⟨

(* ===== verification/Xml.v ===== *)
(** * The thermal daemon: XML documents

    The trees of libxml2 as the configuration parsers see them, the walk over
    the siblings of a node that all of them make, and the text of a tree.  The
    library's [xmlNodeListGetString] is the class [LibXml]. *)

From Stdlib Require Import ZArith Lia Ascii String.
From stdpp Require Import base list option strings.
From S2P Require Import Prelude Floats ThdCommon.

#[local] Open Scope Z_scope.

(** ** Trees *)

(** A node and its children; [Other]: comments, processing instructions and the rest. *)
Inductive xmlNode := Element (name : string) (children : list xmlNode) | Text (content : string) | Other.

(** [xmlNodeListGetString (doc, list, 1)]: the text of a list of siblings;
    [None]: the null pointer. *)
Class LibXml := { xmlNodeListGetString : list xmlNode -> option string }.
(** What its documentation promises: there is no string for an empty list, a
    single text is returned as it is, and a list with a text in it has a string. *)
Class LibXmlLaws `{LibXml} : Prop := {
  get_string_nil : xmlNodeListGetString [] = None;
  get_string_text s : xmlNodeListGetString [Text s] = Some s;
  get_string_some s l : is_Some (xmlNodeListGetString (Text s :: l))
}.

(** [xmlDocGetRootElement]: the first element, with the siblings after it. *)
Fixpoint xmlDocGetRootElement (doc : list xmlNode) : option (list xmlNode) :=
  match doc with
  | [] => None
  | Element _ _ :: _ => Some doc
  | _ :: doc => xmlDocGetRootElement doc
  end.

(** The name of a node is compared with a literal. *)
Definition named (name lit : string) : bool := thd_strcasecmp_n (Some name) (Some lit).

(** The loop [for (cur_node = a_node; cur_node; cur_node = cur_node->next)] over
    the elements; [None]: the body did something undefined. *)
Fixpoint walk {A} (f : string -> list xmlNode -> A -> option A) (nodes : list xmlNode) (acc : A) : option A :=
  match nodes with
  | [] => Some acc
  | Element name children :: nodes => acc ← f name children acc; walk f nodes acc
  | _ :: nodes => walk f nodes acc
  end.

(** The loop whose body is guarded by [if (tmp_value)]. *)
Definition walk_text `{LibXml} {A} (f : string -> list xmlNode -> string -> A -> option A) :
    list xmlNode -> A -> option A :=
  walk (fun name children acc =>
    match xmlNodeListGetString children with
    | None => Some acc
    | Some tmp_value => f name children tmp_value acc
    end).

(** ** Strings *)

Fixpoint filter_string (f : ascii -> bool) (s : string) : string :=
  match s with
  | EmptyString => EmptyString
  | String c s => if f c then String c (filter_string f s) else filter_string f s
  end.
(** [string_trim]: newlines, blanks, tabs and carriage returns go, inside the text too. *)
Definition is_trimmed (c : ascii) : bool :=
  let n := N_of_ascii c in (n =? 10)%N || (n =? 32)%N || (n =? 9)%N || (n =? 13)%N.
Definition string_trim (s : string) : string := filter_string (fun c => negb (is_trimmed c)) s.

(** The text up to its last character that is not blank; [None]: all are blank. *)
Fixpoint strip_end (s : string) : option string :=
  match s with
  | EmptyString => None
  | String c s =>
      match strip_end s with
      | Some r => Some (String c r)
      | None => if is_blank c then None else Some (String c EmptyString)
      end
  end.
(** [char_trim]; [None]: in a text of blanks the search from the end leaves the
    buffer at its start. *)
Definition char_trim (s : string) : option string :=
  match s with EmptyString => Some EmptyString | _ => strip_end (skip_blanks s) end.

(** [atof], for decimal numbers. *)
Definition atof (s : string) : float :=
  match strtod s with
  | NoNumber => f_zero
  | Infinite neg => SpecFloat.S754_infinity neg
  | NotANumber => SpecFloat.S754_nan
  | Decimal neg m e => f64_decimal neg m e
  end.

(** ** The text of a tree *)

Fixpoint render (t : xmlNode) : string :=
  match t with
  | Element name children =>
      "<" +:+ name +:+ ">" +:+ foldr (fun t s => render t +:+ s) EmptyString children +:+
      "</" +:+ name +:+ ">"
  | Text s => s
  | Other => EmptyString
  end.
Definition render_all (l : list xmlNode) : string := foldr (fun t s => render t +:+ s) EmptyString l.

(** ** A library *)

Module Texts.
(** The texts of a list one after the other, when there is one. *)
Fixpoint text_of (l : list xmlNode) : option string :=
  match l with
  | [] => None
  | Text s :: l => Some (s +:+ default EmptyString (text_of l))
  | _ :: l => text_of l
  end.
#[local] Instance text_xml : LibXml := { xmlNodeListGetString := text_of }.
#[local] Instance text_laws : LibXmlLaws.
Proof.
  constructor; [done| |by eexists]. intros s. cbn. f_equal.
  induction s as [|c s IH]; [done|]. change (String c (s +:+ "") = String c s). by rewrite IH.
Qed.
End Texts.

⟩

**WHAT THE TASK ASKS**
Give back exactly the lines above starting at the line where "From S2P Require" appears and ending at the line where "Definition named (name" appears, both included, with no other lines.

**YOUR SOLUTION**
From S2P Require Import Prelude Floats ThdCommon.

#[local] Open Scope Z_scope.

(** ** Trees *)

(** A node and its children; [Other]: comments, processing instructions and the rest. *)
Inductive xmlNode := Element (name : string) (children : list xmlNode) | Text (content : string) | Other.

(** [xmlNodeListGetString (doc, list, 1)]: the text of a list of siblings;
    [None]: the null pointer. *)
Class LibXml := { xmlNodeListGetString : list xmlNode -> option string }.
(** What its documentation promises: there is no string for an empty list, a
    single text is returned as it is, and a list with a text in it has a string. *)
Class LibXmlLaws `{LibXml} : Prop := {
  get_string_nil : xmlNodeListGetString [] = None;
  get_string_text s : xmlNodeListGetString [Text s] = Some s;
  get_string_some s l : is_Some (xmlNodeListGetString (Text s :: l))
}.

(** [xmlDocGetRootElement]: the first element, with the siblings after it. *)
Fixpoint xmlDocGetRootElement (doc : list xmlNode) : option (list xmlNode) :=
  match doc with
  | [] => None
  | Element _ _ :: _ => Some doc
  | _ :: doc => xmlDocGetRootElement doc
  end.

(** The name of a node is compared with a literal. *)
Definition named (name lit : string) : bool := thd_strcasecmp_n (Some name) (Some lit).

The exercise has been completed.